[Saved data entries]

******

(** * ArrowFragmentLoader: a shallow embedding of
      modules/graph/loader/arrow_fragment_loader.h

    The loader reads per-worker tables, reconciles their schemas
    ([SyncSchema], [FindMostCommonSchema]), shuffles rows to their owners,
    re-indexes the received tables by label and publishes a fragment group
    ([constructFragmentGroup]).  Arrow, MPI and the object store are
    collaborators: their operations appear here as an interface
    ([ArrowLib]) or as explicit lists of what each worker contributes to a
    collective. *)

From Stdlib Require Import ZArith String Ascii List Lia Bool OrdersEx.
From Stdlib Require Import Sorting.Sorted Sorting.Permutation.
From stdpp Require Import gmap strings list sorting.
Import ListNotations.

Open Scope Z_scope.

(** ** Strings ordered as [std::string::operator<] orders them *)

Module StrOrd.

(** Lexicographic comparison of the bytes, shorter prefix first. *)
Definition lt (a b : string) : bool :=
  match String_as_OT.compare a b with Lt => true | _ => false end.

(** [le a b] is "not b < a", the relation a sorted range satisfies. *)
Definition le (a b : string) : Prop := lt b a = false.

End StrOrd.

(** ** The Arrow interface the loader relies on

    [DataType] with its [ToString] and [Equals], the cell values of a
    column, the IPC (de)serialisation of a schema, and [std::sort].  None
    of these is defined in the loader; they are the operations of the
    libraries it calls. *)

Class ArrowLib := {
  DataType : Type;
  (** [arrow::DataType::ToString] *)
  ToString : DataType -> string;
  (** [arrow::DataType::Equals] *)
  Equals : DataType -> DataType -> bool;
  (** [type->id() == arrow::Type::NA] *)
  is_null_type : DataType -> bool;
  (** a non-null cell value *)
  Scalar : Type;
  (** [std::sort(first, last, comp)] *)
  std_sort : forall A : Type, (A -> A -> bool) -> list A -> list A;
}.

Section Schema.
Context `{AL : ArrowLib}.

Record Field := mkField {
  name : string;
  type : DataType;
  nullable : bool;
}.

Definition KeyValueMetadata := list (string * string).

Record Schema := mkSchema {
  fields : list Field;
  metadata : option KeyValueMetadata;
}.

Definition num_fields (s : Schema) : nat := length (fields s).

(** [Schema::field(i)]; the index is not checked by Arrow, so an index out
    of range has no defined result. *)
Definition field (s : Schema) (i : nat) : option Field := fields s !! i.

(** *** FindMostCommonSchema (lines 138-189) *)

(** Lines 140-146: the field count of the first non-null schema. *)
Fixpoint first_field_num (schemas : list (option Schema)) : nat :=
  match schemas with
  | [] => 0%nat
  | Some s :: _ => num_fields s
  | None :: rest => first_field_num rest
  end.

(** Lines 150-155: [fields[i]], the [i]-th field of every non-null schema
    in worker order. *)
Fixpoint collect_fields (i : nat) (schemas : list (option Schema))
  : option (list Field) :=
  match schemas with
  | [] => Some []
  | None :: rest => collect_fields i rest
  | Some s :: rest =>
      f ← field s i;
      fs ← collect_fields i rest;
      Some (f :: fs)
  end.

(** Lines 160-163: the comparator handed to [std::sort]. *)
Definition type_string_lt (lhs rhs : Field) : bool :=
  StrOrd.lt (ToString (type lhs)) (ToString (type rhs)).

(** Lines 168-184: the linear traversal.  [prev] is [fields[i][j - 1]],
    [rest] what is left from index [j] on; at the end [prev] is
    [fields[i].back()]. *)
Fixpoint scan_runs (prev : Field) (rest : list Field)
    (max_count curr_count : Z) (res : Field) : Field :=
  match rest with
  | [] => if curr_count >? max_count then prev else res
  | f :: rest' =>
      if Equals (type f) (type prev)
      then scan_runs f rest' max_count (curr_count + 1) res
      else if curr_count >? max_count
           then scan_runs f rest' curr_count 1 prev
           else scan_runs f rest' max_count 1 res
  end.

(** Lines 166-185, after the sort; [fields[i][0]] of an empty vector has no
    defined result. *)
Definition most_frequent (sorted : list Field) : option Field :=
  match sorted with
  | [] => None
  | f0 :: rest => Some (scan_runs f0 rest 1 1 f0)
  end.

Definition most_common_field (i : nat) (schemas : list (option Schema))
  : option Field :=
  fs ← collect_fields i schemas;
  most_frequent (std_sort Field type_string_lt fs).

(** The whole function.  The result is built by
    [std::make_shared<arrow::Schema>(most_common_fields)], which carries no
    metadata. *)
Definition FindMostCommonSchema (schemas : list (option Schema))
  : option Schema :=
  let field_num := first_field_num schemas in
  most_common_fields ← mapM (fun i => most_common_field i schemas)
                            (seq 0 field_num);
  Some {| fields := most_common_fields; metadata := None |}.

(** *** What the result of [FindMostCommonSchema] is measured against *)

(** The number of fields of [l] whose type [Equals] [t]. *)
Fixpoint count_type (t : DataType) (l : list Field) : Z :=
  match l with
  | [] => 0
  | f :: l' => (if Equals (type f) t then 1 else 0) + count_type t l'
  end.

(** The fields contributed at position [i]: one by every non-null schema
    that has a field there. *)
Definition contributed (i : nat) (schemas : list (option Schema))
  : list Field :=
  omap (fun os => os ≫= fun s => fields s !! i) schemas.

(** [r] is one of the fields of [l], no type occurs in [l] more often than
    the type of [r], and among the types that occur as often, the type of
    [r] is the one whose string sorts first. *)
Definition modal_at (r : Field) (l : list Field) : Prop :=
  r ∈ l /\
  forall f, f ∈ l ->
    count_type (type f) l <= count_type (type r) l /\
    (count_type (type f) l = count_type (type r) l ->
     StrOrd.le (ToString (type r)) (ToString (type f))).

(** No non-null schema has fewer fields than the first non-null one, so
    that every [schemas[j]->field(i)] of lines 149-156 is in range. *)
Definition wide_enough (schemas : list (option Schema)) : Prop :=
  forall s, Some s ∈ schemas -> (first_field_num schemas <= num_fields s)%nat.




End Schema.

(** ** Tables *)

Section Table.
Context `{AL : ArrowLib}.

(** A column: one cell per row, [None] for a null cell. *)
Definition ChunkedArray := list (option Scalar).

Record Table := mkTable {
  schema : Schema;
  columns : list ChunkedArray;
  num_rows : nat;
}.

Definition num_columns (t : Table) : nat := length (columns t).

******

Task prompt:
Reproduce the full set of records precisely.

Solution:
(** * ArrowFragmentLoader: a shallow embedding of
      modules/graph/loader/arrow_fragment_loader.h

    The loader reads per-worker tables, reconciles their schemas
    ([SyncSchema], [FindMostCommonSchema]), shuffles rows to their owners,
    re-indexes the received tables by label and publishes a fragment group
    ([constructFragmentGroup]).  Arrow, MPI and the object store are
    collaborators: their operations appear here as an interface
    ([ArrowLib]) or as explicit lists of what each worker contributes to a
    collective. *)

From Stdlib Require Import ZArith String Ascii List Lia Bool OrdersEx.
From Stdlib Require Import Sorting.Sorted Sorting.Permutation.
From stdpp Require Import gmap strings list sorting.
Import ListNotations.

Open Scope Z_scope.

(** ** Strings ordered as [std::string::operator<] orders them *)

Module StrOrd.

(** Lexicographic comparison of the bytes, shorter prefix first. *)
Definition lt (a b : string) : bool :=
  match String_as_OT.compare a b with Lt => true | _ => false end.

(** [le a b] is "not b < a", the relation a sorted range satisfies. *)
Definition le (a b : string) : Prop := lt b a = false.

End StrOrd.

(** ** The Arrow interface the loader relies on

    [DataType] with its [ToString] and [Equals], the cell values of a
    column, the IPC (de)serialisation of a schema, and [std::sort].  None
    of these is defined in the loader; they are the operations of the
    libraries it calls. *)

Class ArrowLib := {
  DataType : Type;
  (** [arrow::DataType::ToString] *)
  ToString : DataType -> string;
  (** [arrow::DataType::Equals] *)
  Equals : DataType -> DataType -> bool;
  (** [type->id() == arrow::Type::NA] *)
  is_null_type : DataType -> bool;
  (** a non-null cell value *)
  Scalar : Type;
  (** [std::sort(first, last, comp)] *)
  std_sort : forall A : Type, (A -> A -> bool) -> list A -> list A;
}.

Section Schema.
Context `{AL : ArrowLib}.

Record Field := mkField {
  name : string;
  type : DataType;
  nullable : bool;
}.

Definition KeyValueMetadata := list (string * string).

Record Schema := mkSchema {
  fields : list Field;
  metadata : option KeyValueMetadata;
}.

Definition num_fields (s : Schema) : nat := length (fields s).

(** [Schema::field(i)]; the index is not checked by Arrow, so an index out
    of range has no defined result. *)
Definition field (s : Schema) (i : nat) : option Field := fields s !! i.

(** *** FindMostCommonSchema (lines 138-189) *)

(** Lines 140-146: the field count of the first non-null schema. *)
Fixpoint first_field_num (schemas : list (option Schema)) : nat :=
  match schemas with
  | [] => 0%nat
  | Some s :: _ => num_fields s
  | None :: rest => first_field_num rest
  end.

(** Lines 150-155: [fields[i]], the [i]-th field of every non-null schema
    in worker order. *)
Fixpoint collect_fields (i : nat) (schemas : list (option Schema))
  : option (list Field) :=
  match schemas with
  | [] => Some []
  | None :: rest => collect_fields i rest
  | Some s :: rest =>
      f ← field s i;
      fs ← collect_fields i rest;
      Some (f :: fs)
  end.

(** Lines 160-163: the comparator handed to [std::sort]. *)
Definition type_string_lt (lhs rhs : Field) : bool :=
  StrOrd.lt (ToString (type lhs)) (ToString (type rhs)).

(** Lines 168-184: the linear traversal.  [prev] is [fields[i][j - 1]],
    [rest] what is left from index [j] on; at the end [prev] is
    [fields[i].back()]. *)
Fixpoint scan_runs (prev : Field) (rest : list Field)
    (max_count curr_count : Z) (res : Field) : Field :=
  match rest with
  | [] => if curr_count >? max_count then prev else res
  | f :: rest' =>
      if Equals (type f) (type prev)
      then scan_runs f rest' max_count (curr_count + 1) res
      else if curr_count >? max_count
           then scan_runs f rest' curr_count 1 prev
           else scan_runs f rest' max_count 1 res
  end.

(** Lines 166-185, after the sort; [fields[i][0]] of an empty vector has no
    defined result. *)
Definition most_frequent (sorted : list Field) : option Field :=
  match sorted with
  | [] => None
  | f0 :: rest => Some (scan_runs f0 rest 1 1 f0)
  end.

Definition most_common_field (i : nat) (schemas : list (option Schema))
  : option Field :=
  fs ← collect_fields i schemas;
  most_frequent (std_sort Field type_string_lt fs).

(** The whole function.  The result is built by
    [std::make_shared<arrow::Schema>(most_common_fields)], which carries no
    metadata. *)
Definition FindMostCommonSchema (schemas : list (option Schema))
  : option Schema :=
  let field_num := first_field_num schemas in
  most_common_fields ← mapM (fun i => most_common_field i schemas)
                            (seq 0 field_num);
  Some {| fields := most_common_fields; metadata := None |}.

(** *** What the result of [FindMostCommonSchema] is measured against *)

(** The number of fields of [l] whose type [Equals] [t]. *)
Fixpoint count_type (t : DataType) (l : list Field) : Z :=
  match l with
  | [] => 0
  | f :: l' => (if Equals (type f) t then 1 else 0) + count_type t l'
  end.

(** The fields contributed at position [i]: one by every non-null schema
    that has a field there. *)
Definition contributed (i : nat) (schemas : list (option Schema))
  : list Field :=
  omap (fun os => os ≫= fun s => fields s !! i) schemas.

(** [r] is one of the fields of [l], no type occurs in [l] more often than
    the type of [r], and among the types that occur as often, the type of
    [r] is the one whose string sorts first. *)
Definition modal_at (r : Field) (l : list Field) : Prop :=
  r ∈ l /\
  forall f, f ∈ l ->
    count_type (type f) l <= count_type (type r) l /\
    (count_type (type f) l = count_type (type r) l ->
     StrOrd.le (ToString (type r)) (ToString (type f))).

(** No non-null schema has fewer fields than the first non-null one, so
    that every [schemas[j]->field(i)] of lines 149-156 is in range. *)
Definition wide_enough (schemas : list (option Schema)) : Prop :=
  forall s, Some s ∈ schemas -> (first_field_num schemas <= num_fields s)%nat.




End Schema.

(** ** Tables *)

Section Table.
Context `{AL : ArrowLib}.

(** A column: one cell per row, [None] for a null cell. *)
Definition ChunkedArray := list (option Scalar).

Record Table := mkTable {
  schema : Schema;
  columns : list ChunkedArray;
  num_rows : nat;
}.

Definition num_columns (t : Table) : nat := length (columns t).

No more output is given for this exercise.